[[ GIVEN ENTRIES, beginning ]]

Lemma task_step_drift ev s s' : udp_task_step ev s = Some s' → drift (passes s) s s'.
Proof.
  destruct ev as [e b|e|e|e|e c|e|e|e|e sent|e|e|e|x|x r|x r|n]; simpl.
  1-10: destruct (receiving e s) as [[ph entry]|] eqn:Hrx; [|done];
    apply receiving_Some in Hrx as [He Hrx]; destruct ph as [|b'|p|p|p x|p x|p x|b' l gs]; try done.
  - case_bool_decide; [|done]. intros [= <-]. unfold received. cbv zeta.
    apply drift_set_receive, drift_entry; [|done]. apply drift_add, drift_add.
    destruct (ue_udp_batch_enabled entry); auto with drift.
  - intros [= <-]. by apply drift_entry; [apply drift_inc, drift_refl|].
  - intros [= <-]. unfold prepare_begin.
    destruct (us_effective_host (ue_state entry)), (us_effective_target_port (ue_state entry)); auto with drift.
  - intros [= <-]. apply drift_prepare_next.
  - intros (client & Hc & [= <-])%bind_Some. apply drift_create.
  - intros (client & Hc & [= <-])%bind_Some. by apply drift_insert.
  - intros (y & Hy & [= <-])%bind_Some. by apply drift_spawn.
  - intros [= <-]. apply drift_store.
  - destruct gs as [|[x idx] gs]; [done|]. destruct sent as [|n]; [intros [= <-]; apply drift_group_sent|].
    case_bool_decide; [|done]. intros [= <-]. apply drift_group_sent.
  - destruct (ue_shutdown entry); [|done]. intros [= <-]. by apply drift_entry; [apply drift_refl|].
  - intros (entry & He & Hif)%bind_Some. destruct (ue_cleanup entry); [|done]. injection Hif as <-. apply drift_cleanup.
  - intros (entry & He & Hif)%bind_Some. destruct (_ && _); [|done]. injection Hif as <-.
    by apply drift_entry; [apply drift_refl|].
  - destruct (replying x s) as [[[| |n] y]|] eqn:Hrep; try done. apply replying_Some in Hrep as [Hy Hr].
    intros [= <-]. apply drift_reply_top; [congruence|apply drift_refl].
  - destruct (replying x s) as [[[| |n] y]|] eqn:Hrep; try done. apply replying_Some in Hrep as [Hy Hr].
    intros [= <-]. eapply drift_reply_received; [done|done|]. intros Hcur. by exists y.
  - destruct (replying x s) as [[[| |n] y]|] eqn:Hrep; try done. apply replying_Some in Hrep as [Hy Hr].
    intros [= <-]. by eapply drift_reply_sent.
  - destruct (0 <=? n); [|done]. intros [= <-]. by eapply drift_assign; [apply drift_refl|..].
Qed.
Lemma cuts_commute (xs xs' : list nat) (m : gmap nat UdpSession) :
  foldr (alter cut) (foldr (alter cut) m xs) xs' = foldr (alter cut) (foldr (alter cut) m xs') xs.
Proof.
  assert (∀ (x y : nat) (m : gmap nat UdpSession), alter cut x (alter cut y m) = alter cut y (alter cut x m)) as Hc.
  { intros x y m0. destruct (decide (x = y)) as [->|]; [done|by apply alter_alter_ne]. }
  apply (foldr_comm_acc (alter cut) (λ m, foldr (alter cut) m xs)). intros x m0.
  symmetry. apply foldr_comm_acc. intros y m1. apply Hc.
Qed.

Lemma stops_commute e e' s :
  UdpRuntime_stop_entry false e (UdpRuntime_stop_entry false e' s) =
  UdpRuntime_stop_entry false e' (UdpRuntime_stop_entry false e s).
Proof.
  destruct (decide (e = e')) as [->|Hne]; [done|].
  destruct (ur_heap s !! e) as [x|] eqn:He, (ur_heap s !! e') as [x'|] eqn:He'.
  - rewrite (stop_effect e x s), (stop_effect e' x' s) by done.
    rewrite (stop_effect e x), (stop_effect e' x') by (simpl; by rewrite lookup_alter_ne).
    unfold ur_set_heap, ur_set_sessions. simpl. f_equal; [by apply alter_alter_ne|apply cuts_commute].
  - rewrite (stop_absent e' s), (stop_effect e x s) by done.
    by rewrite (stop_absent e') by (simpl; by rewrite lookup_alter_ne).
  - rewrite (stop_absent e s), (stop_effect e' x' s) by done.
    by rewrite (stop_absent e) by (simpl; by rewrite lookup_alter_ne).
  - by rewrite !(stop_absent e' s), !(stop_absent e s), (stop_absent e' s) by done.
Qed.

[[ GIVEN ENTRIES, end ]]

**EXERCISE:** Could you copy out every record above exactly as it appears?

**OUTPUT BELOW:**
Lemma task_step_drift ev s s' : udp_task_step ev s = Some s' → drift (passes s) s s'.
Proof.
  destruct ev as [e b|e|e|e|e c|e|e|e|e sent|e|e|e|x|x r|x r|n]; simpl.
  1-10: destruct (receiving e s) as [[ph entry]|] eqn:Hrx; [|done];
    apply receiving_Some in Hrx as [He Hrx]; destruct ph as [|b'|p|p|p x|p x|p x|b' l gs]; try done.
  - case_bool_decide; [|done]. intros [= <-]. unfold received. cbv zeta.
    apply drift_set_receive, drift_entry; [|done]. apply drift_add, drift_add.
    destruct (ue_udp_batch_enabled entry); auto with drift.
  - intros [= <-]. by apply drift_entry; [apply drift_inc, drift_refl|].
  - intros [= <-]. unfold prepare_begin.
    destruct (us_effective_host (ue_state entry)), (us_effective_target_port (ue_state entry)); auto with drift.
  - intros [= <-]. apply drift_prepare_next.
  - intros (client & Hc & [= <-])%bind_Some. apply drift_create.
  - intros (client & Hc & [= <-])%bind_Some. by apply drift_insert.
  - intros (y & Hy & [= <-])%bind_Some. by apply drift_spawn.
  - intros [= <-]. apply drift_store.
  - destruct gs as [|[x idx] gs]; [done|]. destruct sent as [|n]; [intros [= <-]; apply drift_group_sent|].
    case_bool_decide; [|done]. intros [= <-]. apply drift_group_sent.
  - destruct (ue_shutdown entry); [|done]. intros [= <-]. by apply drift_entry; [apply drift_refl|].
  - intros (entry & He & Hif)%bind_Some. destruct (ue_cleanup entry); [|done]. injection Hif as <-. apply drift_cleanup.
  - intros (entry & He & Hif)%bind_Some. destruct (_ && _); [|done]. injection Hif as <-.
    by apply drift_entry; [apply drift_refl|].
  - destruct (replying x s) as [[[| |n] y]|] eqn:Hrep; try done. apply replying_Some in Hrep as [Hy Hr].
    intros [= <-]. apply drift_reply_top; [congruence|apply drift_refl].
  - destruct (replying x s) as [[[| |n] y]|] eqn:Hrep; try done. apply replying_Some in Hrep as [Hy Hr].
    intros [= <-]. eapply drift_reply_received; [done|done|]. intros Hcur. by exists y.
  - destruct (replying x s) as [[[| |n] y]|] eqn:Hrep; try done. apply replying_Some in Hrep as [Hy Hr].
    intros [= <-]. by eapply drift_reply_sent.
  - destruct (0 <=? n); [|done]. intros [= <-]. by eapply drift_assign; [apply drift_refl|..].
Qed.
Lemma cuts_commute (xs xs' : list nat) (m : gmap nat UdpSession) :
  foldr (alter cut) (foldr (alter cut) m xs) xs' = foldr (alter cut) (foldr (alter cut) m xs') xs.
Proof.
  assert (∀ (x y : nat) (m : gmap nat UdpSession), alter cut x (alter cut y m) = alter cut y (alter cut x m)) as Hc.
  { intros x y m0. destruct (decide (x = y)) as [->|]; [done|by apply alter_alter_ne]. }
  apply (foldr_comm_acc (alter cut) (λ m, foldr (alter cut) m xs)). intros x m0.
  symmetry. apply foldr_comm_acc. intros y m1. apply Hc.
Qed.

Lemma stops_commute e e' s :
  UdpRuntime_stop_entry false e (UdpRuntime_stop_entry false e' s) =
  UdpRuntime_stop_entry false e' (UdpRuntime_stop_entry false e s).
Proof.
  destruct (decide (e = e')) as [->|Hne]; [done|].
  destruct (ur_heap s !! e) as [x|] eqn:He, (ur_heap s !! e') as [x'|] eqn:He'.
  - rewrite (stop_effect e x s), (stop_effect e' x' s) by done.
    rewrite (stop_effect e x), (stop_effect e' x') by (simpl; by rewrite lookup_alter_ne).
    unfold ur_set_heap, ur_set_sessions. simpl. f_equal; [by apply alter_alter_ne|apply cuts_commute].
  - rewrite (stop_absent e' s), (stop_effect e x s) by done.
    by rewrite (stop_absent e') by (simpl; by rewrite lookup_alter_ne).
  - rewrite (stop_absent e s), (stop_effect e' x' s) by done.
    by rewrite (stop_absent e) by (simpl; by rewrite lookup_alter_ne).
  - by rewrite !(stop_absent e' s), !(stop_absent e s), (stop_absent e' s) by done.
Qed.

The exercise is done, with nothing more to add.